To be fair to Mrs. Clinton, it’s possible she got confused and mistook Trump for another baby boomer politician who has appeared in an ISIS video. As the Daily Beast reported last month: “A new English-language video put out by ISIS calls Bill Clinton a ‘fornicator’ and George W. Bush a ‘liar.’ ”

Our purpose here is not to cast aspersions on President Clinton (or Bush), merely to underscore the silliness of Mrs. Clinton’s attack on Trump. If he were in an ISIS video, would that be to his discredit? Well, does knowing Mr. Clinton was in such a video change your opinion of him? Should it change anyone’s?

If anything, you’d think being cited in an ISIS video would be a point of pride. It is to Rick Santorum: “The only person that’s been listed in ISIS’ magazine as an enemy of ISIS is me,” BuzzFeed quotes Santorum as telling Breitbart radio.
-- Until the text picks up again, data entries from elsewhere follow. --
(* ===== verification/GraftPlan.v ===== *)
(** * One pool's graft plan: [plan_pool] of [core/src/persist.rs]

    What a call of [sparse_put_blocks] decides per pool before its transaction opens: the
    accumulator is seeded from the buffer table on the range's first call, the call's
    commitments are fed to it, rows to be kept back are appended to the table, and the rest
    becomes a plan: segments to build, shards to graft from the server's roots, and the
    buffered positions to delete once the transaction has committed.

    The wallet's tree is seen through three questions the caller answers: whether a shard
    already has an interior, why the tree would refuse a buffered run ([resume_refusal], over
    the external tree library), and the server root stored for a shard. *)

From S2P Require Export GraftRuns SparseStore.

Module GraftPlan.
Import GraftAccumulator Checkpoints GraftBuffer GraftRuns.
Local Open Scope graft_scope.

Section Plan.
Context {H : Type} `{!EqDecision H} `{!HashSer H}.
Abbreviation Row := (BufferRow H).
Abbreviation Acc := (ShardAccumulator (H := H) (R := Retention)).
Abbreviation Action := (FeedAction H Retention).

(** [struct PoolPlan]. *)
Record PoolPlan := mkPlan {
  segments : list (Z * list (Slot H));
  grafts : list (Z * H);
  cleanup_spans : list (Z * (Z * Z));
  fallbacks : Z;
  verify_roots : list (Z * H);
}.
#[export] Instance eta_PoolPlan : Eta PoolPlan := fun p =>
  mkPlan p.(segments) p.(grafts) p.(cleanup_spans) p.(fallbacks) p.(verify_roots).
Definition empty_plan : PoolPlan := mkPlan [] [] [] 0 [].

(** [rows_to_segment]. *)
Definition rows_to_segment (rows : list Row) : option (Z * list (Slot H)) :=
  match rows with
  | [] => None
  | row :: _ => Some (pos row, (fun row : Row => Some (row.1.2, row.2)) <$> rows)
  end.

(** [fed_span]. *)
Definition fed_span (rows : list Row) : option (Z * (Z * Z)) :=
  match head rows, last rows with
  | Some f, Some l => Some (Z.shiftr (pos f) 16, (pos f, pos l + 1))
  | _, _ => None
  end.

(** What the caller passes along with the stream. *)
Record PoolIn := mkPoolIn {
  verify_sample : Z;
  pi_pool : ShieldedPool;
  start_position : Z;
  frontier_leaf : option (Z * H);
  stream : list (H * Retention);
  note_positions : list Z;
  store_has_shard : Z -> bool;
  tree_refuses : list Row -> option string;
  server_root : Z -> result SqliteClientError (option H);
  anchors : option (Z -> bool);
}.

Context {W : Type} (fault : nat -> option string).

(** The seed: the buffered rows of the shard, minus those fed again, and the run that ends
    on the frontier if the tree takes it. *)
Definition seed_acc (i : PoolIn) : M (W := W) Acc :=
  let shard := Z.shiftr i.(start_position) 16 in
  let fed := (i.(start_position), Z.min (i.(start_position) + Z.of_nat (length i.(stream))) (Z.shiftl (shard + 1) 16)) in
  let! loaded := attempt (load_shard fault i.(pi_pool) shard) in
  let! (resume, undecodable) :=
    match loaded with
    | Ok rows =>
      (if existsb (fun row : Row => (fed.1 <=? pos row) && (pos row <? fed.2)) rows
       then delete_rows_in fault i.(pi_pool) shard fed else ret tt) ;;;
      ret (rows, false)
    | Err e =>
      if will_not_decode e then delete_rows_in fault i.(pi_pool) shard fed ;;; ret ([], true) else fail e
    end in
  let ends_at_start :=
    match last (below i.(start_position) resume) with
    | Some row => pos row + 1 =? i.(start_position)
    | None => false
    end in
  let run := (resumable_run resume i.(start_position) i.(frontier_leaf)).1 in
  let rejected_at_start := ends_at_start && bool_decide (run = []) in
  let refusal := if bool_decide (run = []) then None else i.(tree_refuses) run in
  let refused := match refusal with Some _ => true | None => false end in
  let run := if refused then [] else run in
  let passthrough := i.(store_has_shard) shard || undecodable || rejected_at_start || refused in
  ret (seed i.(start_position) run passthrough).

(** The verdict on a closed shard. *)
Definition close_shard (i : PoolIn) (shard_index : Z) (rows : list Row) (plan : PoolPlan) : M (W := W) PoolPlan :=
  let plan := plan <| cleanup_spans := plan.(cleanup_spans) ++ option_list (fed_span rows) |> in
  let build (p : PoolPlan) := p <| segments := p.(segments) ++ option_list (rows_to_segment rows) |> in
  let contains_anchor := existsb (fun row : Row =>
    match row.2 with Checkpoint id _ => should_retain_anchor i.(anchors) id | _ => false end) rows in
  if contains_anchor then ret (build (plan <| fallbacks := plan.(fallbacks) + 1 |>))
  else
    let! root := lift (i.(server_root) shard_index) in
    match root with
    | Some root =>
      if (0 <? i.(verify_sample)) && (shard_index mod i.(verify_sample) =? 0)
      then ret (build (plan <| verify_roots := plan.(verify_roots) ++ [(shard_index, root)] |>))
      else ret (plan <| grafts := plan.(grafts) ++ [(shard_index, root)] |>)
    | None => ret (build (plan <| fallbacks := plan.(fallbacks) + 1 |>))
    end.

Definition apply_action (i : PoolIn) (a : Action) (plan : PoolPlan) : M (W := W) PoolPlan :=
  match a with
  | Build rows =>
    ret (plan <| cleanup_spans := plan.(cleanup_spans) ++ option_list (fed_span rows) |>
              <| segments := plan.(segments) ++ option_list (rows_to_segment rows) |>)
  | CloseCleanShard shard_index rows => close_shard i shard_index rows plan
  | Buffer rows =>
    match rows with
    | [] => ret plan
    | row :: _ => append_rows fault i.(pi_pool) (Z.shiftr (pos row) 16) rows ;;; ret plan
    end
  end.

Fixpoint apply_actions (i : PoolIn) (acts : list Action) (plan : PoolPlan) : M (W := W) PoolPlan :=
  match acts with
  | [] => ret plan
  | a :: acts' => let! plan' := apply_action i a plan in apply_actions i acts' plan'
  end.

(** [plan_pool].  An error leaves the accumulator as the caller had it; the range ends there. *)
Definition plan_pool (acc : option Acc) (i : PoolIn) : M (W := W) (Acc * PoolPlan) :=
  let! acc := match acc with Some a => ret a | None => seed_acc i end in
  let '(acc', acts) := feed acc i.(start_position) i.(stream) i.(note_positions) in
  let! plan := apply_actions i acts empty_plan in
  ret (acc', plan).
End Plan.

(** ** What the plan covers *)

Section Covers.
Context {H : Type} `{!EqDecision H} `{!HashSer H}.
Abbreviation Row := (BufferRow H).
Abbreviation Acc := (ShardAccumulator (H := H) (R := Retention)).
Abbreviation Action := (FeedAction H Retention).
Abbreviation Plan := (PoolPlan (H := H)).
Abbreviation In := (PoolIn (H := H)).

Definition row_key (pool : ShieldedPool) (p : Z) : Z * Z * Z := (pool_code pool, shard_of p, p).
(** Rows are filed under the shard of their position. *)
Definition well_keyed (t : Table) : Prop := forall c s p, is_Some (t !! (c, s, p)) -> s = shard_of p.

(** The plan puts position [p] into the tree. *)
Definition plan_holds (plan : Plan) (p : Z) : Prop :=
  (exists seg, seg ∈ plan.(segments) /\ seg.1 <= p < seg.1 + Z.of_nat (length seg.2)) \/
  shard_of p ∈ plan.(grafts).*1.

Definition span_held (plan : Plan) (x : Z * (Z * Z)) : Prop :=
  forall p, x.2.1 <= p < x.2.2 -> shard_of p = x.1 /\ plan_holds plan p.

Definition extends (p1 p2 : Plan) : Prop :=
  p1.(segments) ⊆ p2.(segments) /\ p1.(grafts) ⊆ p2.(grafts) /\ p1.(cleanup_spans) ⊆ p2.(cleanup_spans).

#[local] Instance extends_refl : Reflexive extends.
Proof. intros p. by split_and!. Qed.
#[local] Instance extends_trans : Transitive extends.
Proof. intros p1 p2 p3 (A1 & A2 & A3) (B1 & B2 & B3). split_and!; etrans; eauto. Qed.

Lemma extends_holds p1 p2 p : extends p1 p2 -> plan_holds p1 p -> plan_holds p2 p.
Proof.
  intros (Hs & Hg & _) [(seg & Hin & Hb)|Hin]; [left; exists seg; split; [by apply Hs|done]|right].
  apply list_elem_of_fmap in Hin as (g & -> & Hin). apply list_elem_of_fmap. exists g. split; [done|by apply Hg].
Qed.

Lemma one_shard_bounds s (rows : list Row) f l : one_shard s rows -> head rows = Some f -> last rows = Some l ->
  shard_of (pos f) = s /\ pos l + 1 = pos f + Z.of_nat (length rows) /\
  forall p, pos f <= p < pos l + 1 <-> exists r, r ∈ rows /\ pos r = p.
Proof.
  intros [[a Ha] Hs] Hf Hl. destruct rows as [|r rows]; [done|]. simpl in Hf. injection Hf as ->.
  rewrite Forall_forall in Hs. assert (pos f = a) as <-.
  { apply (f_equal head) in Ha. rewrite seqZ_cons in Ha by (simpl; lia). simpl in Ha. by injection Ha. }
  split; [apply Hs; set_solver|]. assert (pos l + 1 = pos f + Z.of_nat (length (f :: rows))) as Hlen.
  { assert (last (seqZ (pos f) (Z.of_nat (length (f :: rows)))) = Some (pos l)) as Hla.
    { rewrite <-Ha. etrans; [apply (fmap_last pos)|]. exact (f_equal (fmap pos) Hl). }
    simpl length in *. rewrite seqZ_S, last_snoc in Hla. injection Hla as Hla. lia. }
  split; [done|]. intros p. rewrite Hlen, <-elem_of_seqZ, <-Ha, list_elem_of_fmap. naive_solver.
Qed.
but I don’t think he quite appreciates its logical conclusion. We should ban the phrases “terrorists have won” and “what terrorists want” from our political discourse entirely. Couching our discourse in those terms plays on turf on which they have the advantage. We can’t discern what they want and we actually don’t care what their objectives are. We only care about their tactics and strategy and stopping them.

For an example of what I’m talking about, consider the Christmas Day Texas mosque fire. As it turns out the arsonist appears to have been not just a Muslim but a member of that very mosque’s community. In the original reports it was widely portrayed as a hate crime. What is it now? It’s still a hate crime but the hate is directed against non-Muslims. We can’t control how the false story will be used. That’s the nature of media today. And if we can’t control it we mustn’t be concerned about it.

Regular readers of this blog must realize by now that I am extremely reluctant to wage war under any circumstances. What may not be as obvious is that I also believe that if you must go to war you are obligated to pursue your objectives. That’s the problem with our “War on Terror”. We insist on playing the enemy’s game.

If we insists on war in the Middle East (which I, hopelessly, continue to oppose) we should wage it to achieve our objectives which means that we should wage it on terms favorable to us which in turn means that we should wage a war of materiel, mass production, and mass destruction. Which in turn means ignoring what the terrorist want and also what potential terrorists want or what will turn potential terrorists into terrorists. The people who are the sea in which the terrrorists swim. Go big or go home.

12 comments… add one
  • steve Link

    Yet when ISIS announces they are trying to infiltrate the refugees we do exactly wha they want and stop accepting them. Go big hasn’t worked so well in Iraq or Afghanistan (depending upon what you mean by that). If your objective is to have the US occupy multiple ME countries at incredible expense for dozens of years in the hopes that they will become pro-Western democracies, then go big is probably a good option. 13 years in Afghanistan and hard to say we have made any progress. Surely another 14 (or 28) will make the difference.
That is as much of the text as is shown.